AIM OF THE EXERCISE: The reply should be a single number: the count of lines below that contain the word "Hsockets".

Collected data
━━━━━━━━━━━━━━━━
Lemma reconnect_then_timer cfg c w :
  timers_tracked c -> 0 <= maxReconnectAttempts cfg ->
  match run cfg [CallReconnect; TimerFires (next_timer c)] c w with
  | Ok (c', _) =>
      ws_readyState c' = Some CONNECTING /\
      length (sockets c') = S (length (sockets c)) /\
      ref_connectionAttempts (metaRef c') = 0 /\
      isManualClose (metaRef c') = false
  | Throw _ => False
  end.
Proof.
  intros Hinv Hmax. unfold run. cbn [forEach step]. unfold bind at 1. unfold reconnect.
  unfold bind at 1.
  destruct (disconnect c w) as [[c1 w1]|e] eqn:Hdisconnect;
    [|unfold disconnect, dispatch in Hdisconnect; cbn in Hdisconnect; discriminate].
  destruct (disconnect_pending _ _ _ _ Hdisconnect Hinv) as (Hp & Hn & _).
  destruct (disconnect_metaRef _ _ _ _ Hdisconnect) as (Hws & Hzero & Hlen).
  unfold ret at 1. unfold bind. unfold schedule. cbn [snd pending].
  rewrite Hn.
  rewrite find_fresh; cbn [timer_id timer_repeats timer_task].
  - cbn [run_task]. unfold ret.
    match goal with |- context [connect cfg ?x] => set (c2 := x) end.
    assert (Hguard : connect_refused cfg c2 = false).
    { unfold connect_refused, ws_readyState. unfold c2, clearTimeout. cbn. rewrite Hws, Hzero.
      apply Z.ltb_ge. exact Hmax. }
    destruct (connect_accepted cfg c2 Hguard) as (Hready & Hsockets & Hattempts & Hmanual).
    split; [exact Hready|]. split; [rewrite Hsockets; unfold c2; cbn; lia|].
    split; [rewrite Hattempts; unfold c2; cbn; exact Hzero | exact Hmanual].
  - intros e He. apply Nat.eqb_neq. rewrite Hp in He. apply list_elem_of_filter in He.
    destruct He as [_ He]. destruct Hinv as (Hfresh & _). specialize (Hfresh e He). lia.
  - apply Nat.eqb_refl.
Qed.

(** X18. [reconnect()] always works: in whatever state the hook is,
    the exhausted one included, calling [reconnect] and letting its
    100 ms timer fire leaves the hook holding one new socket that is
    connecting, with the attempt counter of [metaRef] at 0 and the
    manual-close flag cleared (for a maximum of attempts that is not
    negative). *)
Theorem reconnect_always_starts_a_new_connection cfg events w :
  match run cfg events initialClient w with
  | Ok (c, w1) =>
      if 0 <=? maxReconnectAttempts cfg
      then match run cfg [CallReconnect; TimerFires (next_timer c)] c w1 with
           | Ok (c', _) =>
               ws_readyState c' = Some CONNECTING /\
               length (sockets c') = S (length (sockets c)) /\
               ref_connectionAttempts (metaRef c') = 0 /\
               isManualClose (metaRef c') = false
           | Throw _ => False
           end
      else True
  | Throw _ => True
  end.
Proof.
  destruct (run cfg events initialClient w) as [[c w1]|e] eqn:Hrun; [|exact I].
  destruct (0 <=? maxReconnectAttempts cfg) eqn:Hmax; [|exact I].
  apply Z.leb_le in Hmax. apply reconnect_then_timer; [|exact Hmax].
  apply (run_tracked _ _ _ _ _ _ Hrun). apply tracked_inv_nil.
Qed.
━━━━━━━━━━━━━━━━
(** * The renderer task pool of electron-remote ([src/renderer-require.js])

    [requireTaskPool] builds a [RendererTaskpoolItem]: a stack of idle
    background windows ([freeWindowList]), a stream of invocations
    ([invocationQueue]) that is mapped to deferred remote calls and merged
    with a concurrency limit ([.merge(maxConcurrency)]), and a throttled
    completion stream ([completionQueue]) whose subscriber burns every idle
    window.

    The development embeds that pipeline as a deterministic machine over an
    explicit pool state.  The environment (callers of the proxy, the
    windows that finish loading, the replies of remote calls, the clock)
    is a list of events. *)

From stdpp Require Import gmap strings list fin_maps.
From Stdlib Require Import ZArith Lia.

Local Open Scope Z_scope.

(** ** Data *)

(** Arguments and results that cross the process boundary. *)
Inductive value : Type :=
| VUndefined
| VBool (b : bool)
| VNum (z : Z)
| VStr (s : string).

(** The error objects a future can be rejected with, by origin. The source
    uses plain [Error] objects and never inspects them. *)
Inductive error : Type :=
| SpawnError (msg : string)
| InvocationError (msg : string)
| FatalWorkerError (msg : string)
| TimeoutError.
━━━━━━━━━━━━━━━━
EXPECTED ANSWER: 2